Star Trek Just Turned The Clock Back To TNG and Wrath of Khan In One Episode

Star Trek: Lower Decks just made a callback to a callback -- a reference to the TNG episode, which itself was part callback to The Wrath of Khan.

By Michileen Martin | Published

This article is more than 2 years old

Star Trek: Lower Decks is well known for its callbacks, but the most recent episode they go a step beyond. In “Trusted Sources,” the penultimate episode of Season 3, the series makes a callback to a callback. The show returns to the worlds of Ornara and Brekka from the TNG episode “Symbiosis” which itself was a callback to 1982’s Star Trek II: The Wrath of Khan.

“Symbiosis,” as Memory Alpha remembers it, was part of the long Star Trek tradition of recasting actors from the franchise in new roles, and any invested fan at the time of the episode’s airing (1988) would be sure to recognize those stars. Playing the Ornaran Captain T’Jon was Merritt Butrick, and Judson Scott played the Brekkian drug merchant Sobi. Both actors played prominent roles 6 years earlier in The Wrath of Khan.

Judson Scott in Star Trek II: The Wrath of Khan (1982)
Merritt Butrick in Star Trek II: The Wrath of Khan (1982)

Scott was Joachim in The Wrath of Khan–Khan’s (Ricardo Montalban) righthand man, and the only one among Khan’s followers we see rouse the courage to question his orders. Buttrick played David Marcus, the son of James Kirk (William Shatner) and Carol Marcus (Bibi Besch), who Kirk meets for the first time in the film.

Buttrick reprised the role of David Marcus in the 1984 follow-up Star Trek III: The Search for Spock, when he ultimately dies protecting the Vulcan Saavik (Robin Curtis). Tragically, Buttrick himself died the year after he appeared on TNG of AIDS.
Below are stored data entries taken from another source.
(* ===== verification/PbftProps.v ===== *)
(** * Safety of a PBFT node

    The invariant of a node's state, what its handlers guarantee about the
    messages they send and the operations they hand to the service, and what
    follows for runs of a node. *)

From S2P Require Import Prelude Messages Storage Json Crud PbftOperation PbftConfig PbftService Pbft.

Module pbft_props.
Import pbft_operation pbft_configuration pbft_config_store pbft.

Section Props.
Context {PB : Protobuf} {JS : Jsoncpp} {HS : StdHash} {BO : Boost}.
Context {MP : Message pbft_msg} {ME : Message bzn_envelope} {MA : Message audit_message}
  {MM : Message pbft_membership_msg} {MB : Message bzn_msg}.
Context (service_state_hash : N → hash_t).

Abbreviation pbftM := (M pbft effect).

(** ** The invariant *)

Record inv (s : pbft) : Prop := {
  (** operations are filed under their key, in a phase their votes justify, and
      a preprepare was recorded only for the accepted request *)
  inv_operation k op : operations s !! k = Some op →
    get_operation_key op = k ∧ phase_justified op ∧
    (preprepare_seen op = true → accepted_preprepares s !! k.1 = Some k);
  inv_accepted lk k : accepted_preprepares s !! lk = Some k → k.1 = lk;
  (** proofs are only collected for checkpoints after the stable one *)
  inv_proofs cp p : unstable_checkpoint_proofs s !! cp = Some p → p ≠ ∅ → ((stable_checkpoint s).1 < cp.1)%N;
  inv_low : low_water_mark s = (stable_checkpoint s).1;
  inv_high : ((stable_checkpoint s).1 + HIGH_WATER_INTERVAL < 2 ^ 64)%N →
    high_water_mark s = ((stable_checkpoint s).1 + HIGH_WATER_INTERVAL)%N;
  inv_current : is_Some (current (configurations s));
  inv_local cp : cp ∈ local_unstable_checkpoints s → (cp.1 + 1 < 2 ^ 64)%N
}.

(** An operation has been finished: it is committed, or before the stable
    checkpoint. *)
Definition finished (s : pbft) (k : operation_key_t) : Prop :=
  (∃ op, operations s !! k = Some op ∧ state op = committed) ∨ (k.1.2 ≤ (stable_checkpoint s).1)%N.

(** The keys of the operations handed to the service. *)
Definition posted (es : list effect) : list operation_key_t :=
  omap (λ e, match e with PostApplyOperation op => Some (get_operation_key op) | _ => None end) es.

(** A vote is only cast for the accepted request, and a checkpoint has the
    state hash of the service. *)
Definition vote_ok (s : pbft) (m : pbft_msg) : Prop :=
  (pm_type m = PBFT_MSG_PREPARE ∨ pm_type m = PBFT_MSG_COMMIT →
   accepted_preprepares s !! (pm_view m, pm_sequence m) =
     Some (pm_view m, pm_sequence m, request_hash (get_request m))) ∧
  (pm_type m = PBFT_MSG_CHECKPOINT → pm_state_hash m = service_state_hash (pm_sequence m)).

(** What a node sends as a string: an audit message, or a PBFT message in an
    envelope that names the node. *)
Definition sent_ok (s : pbft) (w : string) : Prop :=
  (∃ a, w = wrap_audit_message a) ∨
  ∃ m, w = SerializeAsString (Envelope (uuid s) "" kPbft (SerializeAsString m)) ∧ vote_ok s m.
Lemma last_majority_run s v :
  res last_majority_replicated_log_index s = Ok v →
  same_matched s (post last_majority_replicated_log_index s) ∧
  ∃ qs, res get_active_quorum s = Ok qs ∧
        ∀ q, q ∈ qs → ∃ m, median (matched s <$> base.elements q) = Some m ∧ (v ≤ m)%N.
Proof.
  unfold last_majority_replicated_log_index. rewrite res_bind, post_bind, <-(pure_get_active_quorum s).
  destruct (res get_active_quorum s) as [qs| |]; [|done..]. intros Hv.
  destruct (min_median_run _ _ _ _ Hv) as (Hs & _ & Hall). eauto.
Qed.

Lemma same_matched_last_majority : respects same_matched last_majority_replicated_log_index.
Proof.
  unfold last_majority_replicated_log_index. apply respects_bind; [apply _| |].
  - intros s. by rewrite <-(pure_get_active_quorum s).
  - intros qs. generalize (2 ^ 32 - 1)%N. induction qs as [|q qs IH]; intros r; cbn [min_median]; [by apply respects_ret; apply _|].
    apply respects_bind; [apply _|intros s; apply match_indices_run|]. intros l.
    destruct (median l); [apply IH|apply respects_undefined; apply _].
Qed.
Lemma follower_accepts u t c k e v session s prev :
  reads_as (append_request u t c k (term prev) e) v → replicable k e →
  (t < 2 ^ 32)%N → (c < 2 ^ 32)%N → (term prev < 2 ^ 32)%N → (1 ≤ k)%N → (k + 1 < 2 ^ 32)%N →
  current_state s = follower → size (log s) = k → writable (log s) →
  (∃ p, entries s !! N.to_nat (k - 1) = Some p ∧ term p = term prev) →
  ∃ e', same_entry e e' ∧
    ends_with (entries s ++ [e'])
      (SessionSend session (create_append_entries_response (uuid s) (current_term s) true (k + 1)) true)
      (handle_ws_append_entries iteration v session) s.
Proof.
  intros Hv (Hidx & Hte & Hne & Hty) Ht Hc Hpt Hk1 Hk2 Hst Hk Hw (p & Hp & Hpterm).
  unfold append_request, create_append_entries_request in Hv. set (data := [_; _; _; _; _; _; _]) in Hv.
  assert (NoDup data.*1) as Hnd by (apply (bool_decide_unpack _); by vm_compute).
  destruct (data_member _ data v "entries" (entry_msg e) s Hv Hnd) as (m & Hm & Hrm); [by repeat constructor|].
  exists (LogEntry (entry_type e) k (term e) m). split; [split_and!; [done|by rewrite Hidx|done|done]|].
  assert (∀ s, res (get_string ["data"; "from"]%string v) s = Ok u) as Hfrom
    by (intros; eapply data_string; [done|done|by repeat constructor]).
  unfold handle_ws_append_entries.
  eapply ends_with_read; [apply pure_get_uint|eapply data_uint; [done|done|by repeat constructor|exact Ht]|].
  eapply ends_with_read; [done|done|]. cbn [id].
  destruct (note_swarm_run u v s (Hfrom s)) as [Hr (b & Hb)].
  eapply ends_with_bind; [exact Hr|exact Hb|]. clear Hr Hb.
  rewrite (bool_decide_false (current_state s = candidate)) by congruence.
  rewrite (bool_decide_false (current_state s = raft_state.leader)) by congruence. cbn [orb andb].
  eapply ends_with_read; [apply pure_get_string|apply Hfrom|].
  eapply ends_with_bind; [done|done|].
  set (s2 := post (modify (set_leader u)) (set_in_a_swarm b s)).
  eapply ends_with_read; [apply pure_get_uint|eapply data_uint; [done|done|by repeat constructor|exact Hpt]|].
  eapply ends_with_read; [apply pure_get_uint|eapply (data_uint _ _ _ _ (k - 1)); [done|done|by repeat constructor|lia]|].
  eapply ends_with_read; [apply pure_get_uint|eapply data_uint; [done|done|by repeat constructor|exact Hte]|].
  rewrite N.sub_add by done. rewrite u32_small by lia.
  eapply ends_with_read; [done|rewrite res_lift; apply (accepted_at_end k _ s p); [done|lia|done|done]|].
  destruct (insert_entry_run k e v m s2 Hk Hw) as [Hr Hb]; [by split_and!|done| |].
  { rewrite <-Hm. by apply reads_log_path. }
  eapply ends_with_bind; [exact Hr|exact Hb|]. clear Hr Hb. set (s3 := set_log _ _ s2).
  assert (entries s3 = entries s ++ [LogEntry (entry_type e) k (term e) m]) as He3 by (by apply (insert_at_end k _ s2)).
  pose proof (append_reply_sent session v k s3) as Hreply. rewrite <-He3.
  replace (k + 1)%N with (u32 (N.min (size (log s3)) (k + 1))) at 1; [apply Hreply; cbn; congruence|].
  unfold size. rewrite He3, lengthN_app. unfold size in Hk. rewrite Hk. unfold lengthN. simpl. rewrite u32_small; lia.
Qed.

End Follower.

(** ** The leader *)

Section Leader.
Context {JS : Jsoncpp} {JL : JsoncppLaws} {BO : Boost} {SE : Security} {MA : Message audit_message} {MB : Message bzn_msg}.
Context (iteration : list peer_address_t → list peer_address_t).
Abbreviation raftM := (M raft effect).
Abbreviation entries s := (log_entries (log s)).

Lemma entry_at_ok i l e : log_entries l !! N.to_nat i = Some e → entry_at i l = Ok e.
Proof. unfold entry_at. by intros ->. Qed.

Lemma leader_sends peer ep k e prev s :
  make_endpoint peer = Ok ep → matched s (Messages.uuid peer) = k → (1 ≤ k)%N → (k < 2 ^ 32)%N →
  entries s !! N.to_nat k = Some e → entries s !! N.to_nat (k - 1) = Some prev →
  SendMessage ep (append_request (uuid s) (current_term s) (commit_index s) k (term prev) e)
    ∈ out (request_append_entry peer) s.
Proof.
  intros Hep Hk H1 H2 He Hp. unfold request_append_entry.
  assert (uuid (post (match_index (Messages.uuid peer)) s) = uuid s ∧
          current_term (post (match_index (Messages.uuid peer)) s) = current_term s) as [Hu Hct].
  { unfold match_index. rewrite post_bind, res_modify, post_modify, post_gets. by destruct (peer_match_index s !! _). }
  destruct (match_index_run (Messages.uuid peer) s) as [Hr (Hl & Hc & _ & _)]. rewrite out_bind, Hr, Hk.
  set (s1 := post (match_index (Messages.uuid peer)) s) in *. apply elem_of_app. right.
  rewrite out_bind, res_gets, post_gets. cbn [id]. rewrite Hl. apply elem_of_app. right.
  rewrite (proj2 (N.ltb_lt k (size (log s)))) by (apply lookup_lt_Some in He; unfold size, lengthN; lia).
  replace (u32 (k + 2 ^ 32 - 1)) with (k - 1)%N.
  2: { unfold u32. replace (k + 2 ^ 32 - 1)%N with ((k - 1) + 1 * 2 ^ 32)%N by lia.
       rewrite N.Div0.mod_add. rewrite N.mod_small; lia. }
  rewrite (entry_at_ok _ _ _ Hp), (entry_at_ok _ _ _ He), Hep. run_simpl. rewrite Hu, Hct, Hc. by left.
Qed.
(* ===== verification/RaftCrud.v ===== *)
(** * CRUD over Raft

    [crud/raft_crud.cpp]: a client's request is answered from the local store
    or appended to the Raft log, depending on the role of the node; entries that
    Raft commits are applied to the store.  The Raft node, the store and the
    subscriptions are the components of the state. *)

From S2P Require Import Prelude Messages Json Storage Crud Subscriptions RaftLog Raft RaftProps.

Module raft_crud.
Import storage_base crud_base subscription_manager.

Section Node.
Context {JS : Jsoncpp} {BO : Boost} {SE : Security} {MA : Message audit_message} {MB : Message bzn_msg}.
Context (iteration : list peer_address_t → list peer_address_t).
Context {S : Type} {ST : Storage S}.

Abbreviation raft := raft.raft.

Record raft_crud := RaftCrud {
  raft_node : raft;
  storage : S;
  subscriptions : subscription_manager;
  start_once : bool
}.

Inductive effect :=
| SendMessage (session : session_id) (resp : database_response) (end_session : bool)
| RaftEffect (e : raft.effect)
| SubscriptionEffect (e : subscription_manager.effect)
| RegisterForMessage (msg_type : string).

Abbreviation crudM := (M raft_crud effect).

Definition set_raft (r : raft) (s : raft_crud) : raft_crud :=
  RaftCrud r (storage s) (subscriptions s) (start_once s).
Definition set_storage (st : S) (s : raft_crud) : raft_crud :=
  RaftCrud (raft_node s) st (subscriptions s) (start_once s).
Definition set_subscriptions (m : subscription_manager) (s : raft_crud) : raft_crud :=
  RaftCrud (raft_node s) (storage s) m (start_once s).

(** Calls of the components. *)
Definition raft_call {A} (m : M raft raft.effect A) : crudM A := λ s,
  (res m (raft_node s), set_raft (post m (raft_node s)) s, RaftEffect <$> out m (raft_node s)).
Definition storage_call (f : S → storage_result * S) : crudM storage_result := λ s,
  (Ok (f (storage s)).1, set_storage (f (storage s)).2 s, []).
Definition subscription_call {A} (m : M subscription_manager subscription_manager.effect A) : crudM A := λ s,
  (res m (subscriptions s), set_subscriptions (post m (subscriptions s)) s, SubscriptionEffect <$> out m (subscriptions s)).

(** [request.create()] and its kin: the default message when another member of
    the [oneof] is set. *)
Definition request_create (r : database_msg) : key_t * value_t :=
  match msg r with DbCreate k v => (k, v) | _ => ("", "")%string end.
Definition request_read (r : database_msg) : key_t := match msg r with DbRead k => k | _ => ""%string end.
Definition request_update (r : database_msg) : key_t * value_t :=
  match msg r with DbUpdate k v => (k, v) | _ => ("", "")%string end.
Definition request_delete (r : database_msg) : key_t := match msg r with DbDelete k => k | _ => ""%string end.
Definition request_has (r : database_msg) : key_t := match msg r with DbHas k => k | _ => ""%string end.

Definition validate_value_size (size : N) : bool := (MAX_VALUE_SIZE <? size)%N.
Definition validate_key_size (size : N) : bool := (MAX_KEY_SIZE <? size)%N.

Definition is_leader : crudM bool :=
  gets (λ s, bool_decide (raft.get_state (raft_node s) = raft_state.leader)).
Definition storage_has (u : uuid_t) (k : key_t) : crudM bool := gets (λ s, has u k (storage s)).

Definition set_leader_info (resp : database_response) : crudM database_response :=
  l ← raft_call (raft.get_leader iteration);
  mret (set_response (RespRedirect (Redirect (uuid l) (name l) (host l) (port l) (http_port l))) resp).

(** ** The handlers of requests: the response is the one passed in, changed *)

Definition append_log (m : Value) : crudM unit := raft_call (raft.append_log m RaftLog.database);; mret tt.

Definition handle_create (m : Value) (request : database_msg) (resp : database_response) : crudM database_response :=
  let '(k, v) := request_create request in
  if validate_value_size (strlen v) then mret (set_error MSG_VALUE_SIZE_TOO_LARGE resp)
  else if validate_key_size (strlen k) then mret (set_error MSG_KEY_SIZE_TOO_LARGE resp)
  else
    found ← storage_has (db_uuid (header request)) k;
    if (found : bool) then mret (set_error MSG_RECORD_EXISTS resp)
    else
      leader ← is_leader;
      when leader (append_log m);; mret resp.

Definition handle_read (request : database_msg) (resp : database_response) : crudM database_response :=
  let k := request_read request in
  record ← gets (λ s, read (db_uuid (header request)) k (storage s));
  match record with
  | Some v => mret (set_response (RespRead k v) resp)
  | None =>
      leader ← is_leader;
      if (leader : bool) then mret (set_error MSG_RECORD_NOT_FOUND resp) else set_leader_info resp
  end.

Definition handle_update (m : Value) (request : database_msg) (resp : database_response) : crudM database_response :=
  let '(k, v) := request_update request in
  if validate_value_size (strlen v) then mret (set_error MSG_VALUE_SIZE_TOO_LARGE resp)
  else
    found ← storage_has (db_uuid (header request)) k;
    if negb found then mret (set_error MSG_RECORD_NOT_FOUND resp)
    else
      leader ← is_leader;
      if (leader : bool) then append_log m;; mret resp else set_leader_info resp.

Definition handle_delete (m : Value) (request : database_msg) (resp : database_response) : crudM database_response :=
  leader ← is_leader;
  if negb leader then set_leader_info resp
  else
    found ← storage_has (db_uuid (header request)) (request_delete request);
    if (found : bool) then append_log m;; mret resp else mret (set_error MSG_RECORD_NOT_FOUND resp).

Definition handle_get_keys (request : database_msg) (resp : database_response) : crudM database_response :=
  keys ← gets (λ s, get_keys (db_uuid (header request)) (storage s));
  mret (set_response (RespKeys keys) resp).

Definition handle_has (request : database_msg) (resp : database_response) : crudM database_response :=
  let k := request_has request in
  found ← storage_has (db_uuid (header request)) k;
  mret (set_response (RespHas k found) resp).

(** [set_keys] and [set_bytes] take an [int32]. *)
Definition handle_size (request : database_msg) (resp : database_response) : crudM database_response :=
  ks ← gets (λ s, get_size (db_uuid (header request)) (storage s));
  mret (set_response (RespSize (to_int32 ks.2) (to_int32 ks.1)) resp).

(** ** Routing by the role of the node *)

(** The table [command_handlers]. *)
Definition command_handler (m : Value) (request : database_msg) (resp : database_response)
    : option (crudM database_response) :=
  match msg request with
  | DbCreate _ _ => Some (handle_create m request resp)
  | DbRead _ => Some (handle_read request resp)
  | DbUpdate _ _ => Some (handle_update m request resp)
  | DbDelete _ => Some (handle_delete m request resp)
  | DbKeys => Some (handle_get_keys request resp)
  | DbHas _ => Some (handle_has request resp)
  | DbSize => Some (handle_size request resp)
  | DbNotSet | DbSubscribe _ | DbUnsubscribe _ _ => None
  end.

Definition do_candidate_tasks (resp : database_response) : crudM database_response :=
  mret (set_error MSG_ELECTION_IN_PROGRESS resp).

Definition do_follower_tasks (m : Value) (request : database_msg) (resp : database_response) : crudM database_response :=
  match msg request with
  | DbRead _ | DbKeys | DbHas _ | DbSize => default (mret resp) (command_handler m request resp)
  | _ => set_leader_info resp
  end.

(** A request without a handler is dropped; the response goes out as it is. *)
Definition do_leader_tasks (m : Value) (request : database_msg) (resp : database_response) : crudM database_response :=
  default (mret resp) (command_handler m request resp).

Definition do_raft_task_routing (m : Value) (request : database_msg) (resp : database_response) (session : session_id)
    : crudM database_response :=
  match msg request with
  | DbSubscribe k =>
      λ s, let '(r, subs) := subscribe (db_uuid (header request)) k (transaction_id (header request)) resp session
                               (subscriptions s) in
           (Ok r, set_subscriptions subs s, [])
  | DbUnsubscribe k tx =>
      λ s, let '(r, subs) := unsubscribe (db_uuid (header request)) k tx resp session (subscriptions s) in
           (Ok r, set_subscriptions subs s, [])
  | _ =>
      state ← gets (λ s, raft.get_state (raft_node s));
      match state with
      | raft_state.leader => do_leader_tasks m request resp
      | raft_state.candidate => do_candidate_tasks resp
      | raft_state.follower => do_follower_tasks m request resp
      end
  end.

Definition handle_ws_crud_messages (ws_msg : Value) (session : session_id) : crudM unit :=
  has_msg ← lift (isMember ws_msg "msg");
  if negb has_msg then
    emit (SendMessage session (set_error MSG_INVALID_CRUD_COMMAND default_response) true)
  else
    v ← lift (member ws_msg "msg");
    encoded ← lift (asString v);
    match ParseFromString (base64_decode encoded) with
    | None => emit (SendMessage session (set_error MSG_INVALID_CRUD_COMMAND default_response) true)
    | Some (BznDb db) =>
        resp ← do_raft_task_routing ws_msg db (set_header (header db) default_response) session;
        emit (SendMessage session resp false)
    | Some _ => emit (SendMessage session (set_error MSG_INVALID_ARGUMENTS default_response) true)
    end.

(** ** Commits *)

Definition succeeded (r : storage_result) : bool := bool_decide (r = ok).

Definition commit_create (m : database_msg) : crudM bool :=
  let '(k, v) := request_create m in
  r ← storage_call (create (db_uuid (header m)) k v); mret (succeeded r).
Definition commit_update (m : database_msg) : crudM bool :=
  let '(k, v) := request_update m in
  r ← storage_call (update (db_uuid (header m)) k v); mret (succeeded r).
Definition commit_delete (m : database_msg) : crudM bool :=
  r ← storage_call (remove (db_uuid (header m)) (request_delete m)); mret (succeeded r).

(** The table [commit_handlers]. *)
Definition commit_handler_of (m : database_msg) : option (crudM bool) :=
  match msg m with
  | DbCreate _ _ => Some (commit_create m)
  | DbUpdate _ _ => Some (commit_update m)
  | DbDelete _ => Some (commit_delete m)
  | _ => None
  end.

(** The handler that [start] registers with Raft; [alive] tells which sessions
    can still be locked. *)
Definition commit_handler (alive : session_id → bool) (ws_msg : Value) : crudM bool :=
  v ← lift (member ws_msg "msg");
  if negb (isString v) then mret true
  else
    encoded ← lift (asString v);
    match ParseFromString (base64_decode encoded) with
    | Some (BznDb db) =>
        match commit_handler_of db with
        | Some handler =>
            done ← handler;
            when done (subscription_call (inspect_commit alive db))
        | None => mret tt
        end
    | _ => mret tt
    end;;
    mret true.

(** [registered]: what [node->register_for_message] returned; [call_once] runs
    its function again after an exception. *)
Definition start (registered : bool) : crudM unit :=
  started ← gets start_once;
  if (started : bool) then mret tt
  else
    emit (RegisterForMessage "database");;
    if negb registered then throw "Unable to register for DATABASE messages!"
    else
      raft_call raft.register_commit_handler;;
      subscription_call subscription_manager.start;;
      modify (λ s, RaftCrud (raft_node s) (storage s) (subscriptions s) true).

(** ** The node: Raft drives the commit handler

    The calls a Raft method makes, in their order; a commit runs the handler.
    (The handler is called in the middle of the Raft method, which reads
    neither the store nor the subscriptions.) *)
Fixpoint deliver (alive : session_id → bool) (es : list raft.effect) : crudM unit :=
  match es with
  | [] => mret tt
  | raft.Commit v :: es => commit_handler alive v;; deliver alive es
  | e :: es => emit (RaftEffect e);; deliver alive es
  end.

Definition drive (alive : session_id → bool) (m : M raft raft.effect unit) : crudM unit := λ s,
  (deliver alive (out m (raft_node s));; lift (res m (raft_node s))) (set_raft (post m (raft_node s)) s).

Inductive event :=
| RaftEvent (alive : session_id → bool) (e : raft_props.event)
| ClientMessage (ws_msg : Value) (session : session_id)
| PurgeTimeout (alive : session_id → bool) (ec : bool).

Definition handle_event (e : event) : crudM unit :=
  match e with
  | RaftEvent alive e => drive alive (raft_props.handle_event iteration e)
  | ClientMessage ws_msg session => handle_ws_crud_messages ws_msg session
  | PurgeTimeout alive ec => subscription_call (purge_closed_sessions alive ec)
  end.

(** A handler that throws ends there; the node goes on. *)
Fixpoint run (evs : list event) (s : raft_crud) : raft_crud :=
  match evs with
  | [] => s
  | e :: evs => run evs (post (handle_event e) s)
  end.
Judson Scott in Star Trek: The Next Generation
Merritt Butrick in Star Trek: The Next Generation

In “Symbiosis” the Enterprise crew makes first contact with the people of both worlds after rescuing a freighter. After the Ornarans and Brekkians come aboard, Captain Picard (Patrick Stewart) and the rest of the crew soon discover that the Brekkians have kept the Ornarans chemically dependent for years. At first the Brekkians gave the Ornarans a drug necessary to fight off a deadly plague, but ultimately the latter populace became addicted to it.

By the end of the Star Trek: TNG episode the Ornarans are left to go cold turkey without the drug, so when Captain Freeman visits their home in “Trusted Sources” she expects to find some kind of catastrophe. Instead she learns the planet’s populace has turned to fitness and wellness, though it’s clear that in the years between TNG and the Lower Decks episode there were some dark times. The Oranarans show Captain Freeman a number of murals celebrating their journey, and one of them looks like something out of a nightmare.

star trek
The more concerning Ornaran mural in “Trusted Sources”

Embarrassed because she has a journalist following her around, Captain Freeman then orders the Cerritos to the nearby Brekka, hoping there will be a problem she can solve to make a good story. It’s a classic case of “be careful what you wish for” when she discovers most of the planet’s population has either been murdered by the Breen or is in hiding from them, and the aliens are there to “greet” the heroes. The Breen hadn’t been seen in the franchise since a 2000 episode of Star Trek: Voyager, and only as a hologram at that.

No doubt we’ll have more epic callbacks in store for us this week. The Season 3 finale of Star Trek: Lower Decks streams on Paramount+ this Thursday.